The extra domain B of fibronectin (EDB) has a 91 amino acid sequence that is identical in mouse, rat, rabbit, dog, and human, suggesting an important role for this highly conserved fragment. Although EDB is highly expressed during early embryogenesis, EDB null mice show no abnormal phenotype [28]. However, EDB null fibroblasts grow slowly in vitro and deposit less fibronectin than fibroblasts isolated from WT mice [28]. EDB is highly expressed in normal tissues during angiogenesis, but is undetectable in mature vessels, suggesting crucial roles in angiogenesis. The role of EDB in the MI setting, however, has not been explored.

Laminins

Laminins are heterotrimeric proteins composed of α, β, and γ chains that are essential components of basement membranes. Five α, four β, and three γ chains have been identified to date, and these isoforms associate to form at least 15 different laminin isoforms [29]. In response to MI, laminin is initially upregulated at day 3 in the granulation tissue of the infarct area, peaking at days 7 to 11 post-MI [30]. Laminin distribution post-MI is not limited to the pericellular basement membrane region but rather is diffusely present throughout the infarct region, which suggests a post-MI role that exceeds the normal maintenance of basement membranes [31]. This pattern of laminin expression tracked with collagen IV changes post-MI. Of note, this immunohistochemical study was performed using a pan laminin antibody, which means that the different laminin subtypes that contribute to the increase were not investigated. We have shown that the γ1 chain increases in WT mice at day 7 post-MI, and this increase is attenuated in the MMP-9 null mice [23]. In humans, laminin concentration measured by ELISA is significantly higher in the serum of acute MI patients than subjects with stable coronary artery disease (CAD) or subjects without CAD [32]. Further, laminin levels negatively correlated with LV function, suggesting that laminin may be a marker of adverse LV remodeling [33]. Future studies exploring the roles of different laminin subtypes will provide additional insight.

Matricellular Proteins

Matricellular proteins do not directly participate in the structural integrity of the tissue, but rather regulate cell-ECM interaction and assist ECM to deposit and cross-link correctly by interacting with cell surface receptors, growth factors, proteases, and structural ECM proteins [34]. In general, most matricellular proteins are expressed only at low levels in normal adult tissues but are highly induced after injury, indicating roles in tissue repair [1,35].

CCN

The CCN family members are a group of highly conserved secreted proteins that have been identified by differential expression screening, and exert distinct but overlapping roles in tissue remodeling [36]. CCN1 (cysteine-rich protein 61, Cyr61), which is mainly detected in cardiomyocytes and blood vessels under normal conditions, is strongly induced in cardiomyocytes in both infarct and remote regions in a mouse model [37]. In humans, CCN1 expression also increases in cardiomyocytes during end-stage ischemic cardiomyopathy, compared to non-failing human hearts [37]. The roles of CCN1 in MI induced cardiac remodeling have been linked with the regulation of myocyte apoptosis, as well as the inflammatory, fibrotic, and angiogenic responses [3841].

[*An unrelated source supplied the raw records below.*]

(* ===== verification/Tls.v ===== *)
(** * TLS: src/tls/tls_ctx.c and src/tls/tls_conn.c

    The context of a server and the connections made from it, over OpenSSL.  The
    library is a parameter: the class [OpenSSL] has the calls that the code makes,
    over the library's own state, and [OpenSSLOK] what the manual says of them:
    contexts and sessions are counted references, [SSL_read] and [SSL_write] return
    a count within what was asked for, [SSL_get_error] explains a result that is
    not positive.  The constants are those of openssl/ssl.h.

    The theorems follow the objects through any sequence of calls - contexts made
    and destroyed, connections made before and destroyed after - and give the
    results of the operations on a connection. *)

From Stdlib Require Import ZArith Lia String.
From stdpp Require Import base numbers option list gmap fin_map_dom.
From S2P Require Import Prelude CLib Config.

(** ** The library *)

Definition SSL3_VERSION : Z := 0x0300.
Definition TLS1_VERSION : Z := 0x0301.
Definition TLS1_1_VERSION : Z := 0x0302.
Definition TLS1_2_VERSION : Z := 0x0303.
Definition SSL_OP_SINGLE_DH_USE : Z := 0.
Definition SSL_OP_CIPHER_SERVER_PREFERENCE : Z := Z.shiftl 1 22.
Definition SSL_OP_NO_SSLv3 : Z := Z.shiftl 1 25.
Definition SSL_OP_NO_TLSv1 : Z := Z.shiftl 1 26.
Definition SSL_OP_NO_TLSv1_1 : Z := Z.shiftl 1 28.
Definition SSL_SESS_CACHE_SERVER : Z := 2.
Definition SSL_TLSEXT_ERR_OK : Z := 0.
Definition SSL_ERROR_NONE : Z := 0.
Definition SSL_ERROR_WANT_READ : Z := 2.
Definition SSL_ERROR_WANT_WRITE : Z := 3.
Definition SSL_ERROR_ZERO_RETURN : Z := 6.

(** Contexts and sessions are addresses; a null pointer is [None].  A call that
    reads into a buffer gives the bytes it puts there; one that writes gets the
    bytes of the buffer and the count it is told. *)
Class OpenSSL (W : Type) : Type := {
  OPENSSL_init_ssl : W -> W;
  SSL_CTX_new : W -> option Z * W;
  SSL_CTX_set_min_proto_version : Z -> Z -> W -> Z * W;
  SSL_CTX_set_options : Z -> Z -> W -> W;
  SSL_CTX_set_session_cache_mode : Z -> Z -> W -> W;
  SSL_CTX_sess_set_cache_size : Z -> Z -> W -> W;
  SSL_CTX_set_tlsext_servername_callback : Z -> (Z -> Z) -> W -> W;
  SSL_CTX_use_certificate_file : Z -> bytes -> W -> Z * W;
  SSL_CTX_use_PrivateKey_file : Z -> bytes -> W -> Z * W;
  SSL_CTX_check_private_key : Z -> W -> Z;
  SSL_CTX_free : Z -> W -> W;
  SSL_new : Z -> W -> option Z * W;
  SSL_set_fd : Z -> Z -> W -> W;
  SSL_set_accept_state : Z -> W -> W;
  SSL_do_handshake : Z -> W -> Z * W;
  SSL_read : Z -> Z -> W -> Z * bytes * W;
  SSL_write : Z -> bytes -> Z -> W -> Z * W;
  SSL_get_error : Z -> Z -> W -> Z;
  SSL_shutdown : Z -> W -> W;
  SSL_free : Z -> W -> W
}.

CCN2, also named connective tissue growth factor (CTGF), is markedly induced post-MI and is robustly expressed by myofibroblasts and border zone cardiomyocytes [42]. TGF-β1, Ang II, and endothelin-1 are effective inducers of CTGF in vivo. TGF- β1 mediates CTGF upregulation, and this regulation is dependent on phosphorylation of Smad 3 and 4, but not Smad 2 [43]. In an ischemia-reperfusion model, cardiomyocyte specific overexpression of CTGF decreases infarct size, an effect that may be mediated by the regulation of the Akt/p70S6 kinase/GSK-3β salvage kinase pathway within the cardiomyocyte and induction of several genes with cardioprotective functions [44].

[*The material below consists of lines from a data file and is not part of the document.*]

(** * Hytale dashboard worker: a shallow embedding of [worker.py]

    The worker reads the game server's journal, derives player presence and
    performance samples from it and keeps them in an SQLite database.  This
    file embeds the parts of [worker.py] that decide what ends up in the
    database and proves properties of them: [run_cmd], [get_java_pid],
    [collect_performance], [save_performance], [parse_player_events],
    [check_player_events], [cleanup_old_data] and the loop of [main].
    The schema creation of [init_db] shows in the record types;
    [initial_player_sync] is not embedded.

    Conventions of the embedding.
    - Python [str] values are Rocq [string]s.  Character classes ([\d], [\w],
      [\s], line boundaries) follow Python on the 7-bit ASCII range; text with
      other characters is outside the model.
    - An SQLite table with a primary key is a [gmap] from the key to the rest
      of the row; a table with an AUTOINCREMENT id is the list of its rows in
      insertion order, together with the last id handed out.
    - A nullable column is an [option]; [None] is SQL NULL and Python [None].
    - The database is the one the worker's connection sees, its own writes
      included whether committed or not; commits are kept in a trace.
    - The readings of [time.time()] are rationals.
    - What the worker cannot decide by itself (the result of a subprocess, the
      clock, Python's [float]) enters as an explicit argument. *)

From Stdlib Require Import ZArith QArith String Ascii List Bool Lia.
From stdpp Require Import base option list strings pretty gmap sorting.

Post-MI, increased CCN4 (Wnt-inducible secreted proteins, WISP1) expression is seen in the border and remote zones, which peaks at 24 hours post-MI [45]. Although the in vivo role of CCN4 remains unknown, in vitro CCN4 promotes hypertrophy and attenuates apoptosis in cardiomyocytes, and stimulates proliferation in cardiac fibroblasts [45]. In contrast, CCN5 (WISP2) shows anti-hypertrophic effects, evidenced by reduced hypertrophic and fibrotic responses triggered by pressure overload in CCN5 overexpressing mice, and this effect is caused by attenuated TGF-β/Smad signaling [46].

Osteopontin

Osteopontin (OPN), also named Eta-1, is a phosphorylated, secreted glycoprotein originally identified as a bone matrix protein before subsequently being recognized as a cytokine [47]. OPN is secreted by immune cells and is abundantly expressed in macrophages in response to stress or insult. OPN can engage integrins αV1, β3, or β5) and (α4, α5, α8, or α9) β1. OPN may also act as a ligand for CD44 variants, but probably only in conjunction with binding to the β1 integrin [48].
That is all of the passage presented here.